**Description of the task**
Search each line below for "only", then return the lines where it appears.

[Data excerpts]
(** * node-fetch data layer: header list and body engine

    A shallow embedding of [src/headers.js] and of the Body mixin
    ([body.js]), followed by the properties of the two components.

    JavaScript strings are sequences of UTF-16 code units, buffers are
    sequences of bytes.  Functions that may throw return a [completion]. *)

From Stdlib Require Import List NArith Bool Strings.String Strings.Ascii Strings.Byte Lia.
From Stdlib Require Import Sorting.Sorted.
Import ListNotations.

Set Implicit Arguments.

(* ================================================================== *)
(** ** JavaScript strings *)

Module JS.

(** A string is the list of its UTF-16 code units. *)
Definition jsstring := list N.

(** Literal helper: the code units of an ASCII/Latin-1 literal. *)
Definition lit (s : string) : jsstring :=
  List.map N_of_ascii (list_ascii_of_string s).

Definition unit_eqb (a b : N) : bool := N.eqb a b.

Fixpoint str_eqb (a b : jsstring) : bool :=
  match a, b with
  | [], [] => true
  | x :: a', y :: b' => N.eqb x y && str_eqb a' b'
  | _, _ => false
  end.

(** Comparison "by code units", the order [URLSearchParams.prototype.sort]
    and the relational operators use. *)
Fixpoint compare_units (a b : jsstring) : comparison :=
  match a, b with
  | [], [] => Eq
  | [], _ :: _ => Lt
  | _ :: _, [] => Gt
  | x :: a', y :: b' =>
      match N.compare x y with
      | Eq => compare_units a' b'
      | c => c
      end
  end.

Definition str_le (a b : jsstring) : Prop := compare_units a b <> Gt.
Definition str_lt (a b : jsstring) : Prop := compare_units a b = Lt.
Definition str_leb (a b : jsstring) : bool :=
  match compare_units a b with Gt => false | _ => true end.

Local Open Scope N_scope.

Definition in_range (lo hi c : N) : bool := N.leb lo c && N.leb c hi.

(** [String.prototype.toLowerCase] on one code unit.  The mapping is the
    Unicode one for Basic Latin and Latin-1 Supplement (U+0000..U+00FF),
    the only code units a validated header name or value can hold; other
    code units are left as they are. *)
Definition lower_unit (c : N) : N :=
  if in_range 65 90 c then c + 32
  else if in_range 192 222 c && negb (N.eqb c 215) then c + 32
  else c.

Definition toLowerCase (s : jsstring) : jsstring := List.map lower_unit s.

(** Canonicalisation of a code unit under the [i] flag of a regular
    expression without the [u] flag: the upper-case mapping, which never
    sends a code unit above 127 to one below 128.  Against an ASCII
    pattern only the ASCII part of the mapping is observable. *)
Definition canonicalize (c : N) : N :=
  if in_range 97 122 c then c - 32 else c.

(** [Array.prototype.join]. *)
Fixpoint join (sep : jsstring) (l : list jsstring) : jsstring :=
  match l with
  | [] => []
  | [x] => x
  | x :: rest => x ++ sep ++ join sep rest
  end.

Fixpoint startsWith (s p : jsstring) {struct p} : bool :=
  match p, s with
  | [], _ => true
  | _ :: _, [] => false
  | y :: p', x :: s' => N.eqb x y && startsWith s' p'
  end.

(** [String.prototype.includes]. *)
Fixpoint includes (s sub : jsstring) : bool :=
  startsWith s sub ||
  match s with
  | [] => false
  | _ :: s' => includes s' sub
  end.

Definition is_lead (c : N) : bool := in_range 55296 56319 c.
Definition is_trail (c : N) : bool := in_range 56320 57343 c.

(** Conversion to a USVString (scalar value string): a surrogate that is
    not part of a pair becomes U+FFFD.  [URLSearchParams] applies it to
    every name and value it stores. *)
Fixpoint toUSVString (s : jsstring) : jsstring :=
  match s with
  | [] => []
  | c :: rest =>
      if is_lead c then
        match rest with
        | d :: rest' =>
            if is_trail d then c :: d :: toUSVString rest'
            else 65533 :: toUSVString rest
        | [] => [65533]
        end
      else if is_trail c then 65533 :: toUSVString rest
      else c :: toUSVString rest
  end.

Local Close Scope N_scope.

End JS.
Import JS.

(* ================================================================== *)
(** ** Errors and completions *)

(** The [type] argument of [FetchError]. *)
Inductive fetch_error_type : Type :=
| max_size        (* 'max-size' *)
| body_timeout    (* 'body-timeout' *)
| system.         (* 'system' *)

(** The messages of the errors the two components raise themselves; the
    interpolated url is not part of the model. *)
Inductive message : Type :=
| not_a_legal_header_name (name : jsstring)
| not_a_legal_header_value (value : jsstring)
| pair_must_be_a_tuple
| body_used_already
| cannot_clone_after_use
| other_message (text : string).

#[warnings="-register-all"]
Inductive js_error : Type :=
| TypeError (m : message)
| Error (m : message)
| RangeError (m : message)
| SyntaxError (m : message)
| AbortError
| FetchError (type : fetch_error_type) (systemError : option js_error).

(** The error kinds of the specification, as the code raises them. *)
Definition InvalidHeaderName (name : jsstring) : js_error :=
  TypeError (not_a_legal_header_name name).
Definition InvalidHeaderValue (value : jsstring) : js_error :=
  TypeError (not_a_legal_header_value value).
Definition BodyAlreadyConsumed : js_error := TypeError body_used_already.
Definition CloneAfterConsumption : js_error := Error cannot_clone_after_use.
Definition BodyTimeout : js_error := FetchError body_timeout None.
Definition BodySystemError (cause : js_error) : js_error :=
  FetchError system (Some cause).

(** The result of running code that may throw. *)
Inductive completion (A : Type) : Type :=
| Normal (a : A)
| Throw (e : js_error).
Arguments Normal {A} a.
Arguments Throw {A} e.

Definition bind {A B : Type} (c : completion A) (k : A -> completion B)
  : completion B :=
  match c with
  | Normal a => k a
  | Throw e => Throw e
  end.

Notation "x <- c ;; k" := (bind c (fun x => k))
  (at level 61, c at next level, right associativity).
Notation "c ;;; k" := (bind c (fun _ => k))
  (at level 61, right associativity).

(** [Array.prototype.map] with a callback that may throw: the first
    exception, in index order, ends the loop. *)
Fixpoint mapM {A B : Type} (f : A -> completion B) (l : list A)
  : completion (list B) :=
  match l with
  | [] => Normal []
  | x :: rest => y <- f x ;; ys <- mapM f rest ;; Normal (y :: ys)
  end.

(* ================================================================== *)
(** ** The ordered multi-map underneath: URLSearchParams *)

Module URLSearchParams.

Definition t := list (jsstring * jsstring).

Definition new (init : list (jsstring * jsstring)) : t :=
  List.map (fun p => (toUSVString (fst p), toUSVString (snd p))) init.

Definition append (l : t) (name value : jsstring) : t :=
  l ++ [(toUSVString name, toUSVString value)].

Definition delete (l : t) (name : jsstring) : t :=
  List.filter (fun p => negb (str_eqb (fst p) (toUSVString name))) l.

Definition has (l : t) (name : jsstring) : bool :=
  List.existsb (fun p => str_eqb (fst p) (toUSVString name)) l.

Definition getAll (l : t) (name : jsstring) : list jsstring :=
  List.map snd
    (List.filter (fun p => str_eqb (fst p) (toUSVString name)) l).

(** [set]: the first pair of that name takes the value and the others are
    removed; without such a pair the new one is appended. *)
Fixpoint set_first (l : t) (name value : jsstring) : t :=
  match l with
  | [] => []
  | p :: rest =>
      if str_eqb (fst p) name
      then (fst p, value)
             :: List.filter (fun q => negb (str_eqb (fst q) name)) rest
      else p :: set_first rest name value
  end.

Definition set (l : t) (name value : jsstring) : t :=
  if has l name
  then set_first l (toUSVString name) (toUSVString value)
  else append l name value.

(** [sort]: by name, comparing code units; pairs of equal names keep
    their relative order. *)
Fixpoint insert (p : jsstring * jsstring) (l : t) : t :=
  match l with
  | [] => [p]
  | q :: rest =>
      if str_leb (fst p) (fst q) then p :: q :: rest
      else q :: insert p rest
  end.

Fixpoint sort (l : t) : t :=
  match l with
  | [] => []
  | p :: rest => insert p (sort rest)
  end.

Definition keys (l : t) : list jsstring := List.map fst l.

End URLSearchParams.

(** The keys of [new Set(iterable)], in insertion order: a value already
    in the set is not added again. *)
Definition Set_add (s : list jsstring) (x : jsstring) : list jsstring :=
  if List.existsb (str_eqb x) s then s else s ++ [x].

Definition Set_keys (iterable : list jsstring) : list jsstring :=
  List.fold_left Set_add iterable [].

(* ================================================================== *)
(** ** headers.js *)

Module Headers.

Definition code (a : ascii) : N := N_of_ascii a.
Definition is_char (a : ascii) (c : N) : bool := N.eqb c (code a).

(** The class [\w] of a regular expression. *)
Definition word_unit (c : N) : bool :=
  in_range (code "0") (code "9") c || in_range (code "A") (code "Z") c
  || is_char "_" c || in_range (code "a") (code "z") c.

(** The units the class of [invalidTokenRegex] excludes:
    [`\-\w!#$%&'*+.|~]. *)
Definition token_unit (c : N) : bool :=
  is_char "`" c || is_char "-" c || word_unit c || is_char "!" c || is_char "#" c || is_char "$" c
  || is_char "%" c || is_char "&" c || is_char "'" c || is_char "*" c || is_char "+" c || is_char "." c
  || is_char "|" c || is_char "~" c.

(** [invalidTokenRegex.test(s)]: some unit is outside the class. *)
Definition invalidTokenRegex (s : jsstring) : bool :=
  List.existsb (fun c => negb (token_unit c)) s.

(** The units the class of [invalidHeaderCharRegex] excludes:
    [\t -~\u0080-ÿ]. *)
Definition header_unit (c : N) : bool :=
  N.eqb c 9 || in_range 32 126 c || in_range 128 255 c.

Definition invalidHeaderCharRegex (s : jsstring) : bool :=
  List.existsb (fun c => negb (header_unit c)) s.

Definition validateName (name : jsstring) : completion unit :=
  if invalidTokenRegex name || str_eqb name []
  then Throw (TypeError (not_a_legal_header_name name))
  else Normal tt.

Definition validateValue (value : jsstring) : completion unit :=
  if invalidHeaderCharRegex value
  then Throw (TypeError (not_a_legal_header_value value))
  else Normal tt.

(** A header list is the pair list of the [URLSearchParams] it extends
    (the target of the proxy). *)
Definition t := URLSearchParams.t.

(** The arguments of the constructor: [null] or [undefined], a sequence
    of arrays of strings, or a record of strings.  (Not part of the
    model: copying another [Headers], and the arguments the constructor
    rejects before it looks at a pair: a value that is not an object, an
    object whose iterator is not a function, a sequence with an element
    that is not an object.) *)
Inductive HeadersInit : Type :=
| init_null
| init_sequence (pairs : list (list jsstring))
| init_record (entries : list (jsstring * jsstring)).

Definition check_tuple (pair : list jsstring)
  : completion (jsstring * jsstring) :=
  match pair with
  | [name; value] => Normal (name, value)
  | _ => Throw (TypeError pair_must_be_a_tuple)
  end.

Definition validate_and_lowercase (p : jsstring * jsstring)
  : completion (jsstring * jsstring) :=
  validateName (fst p) ;;;
  validateValue (snd p) ;;;
  Normal (toLowerCase (fst p), snd p).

**Final answer**
    the only code units a validated header name or value can hold; other
    pattern only the ASCII part of the mapping is observable. *)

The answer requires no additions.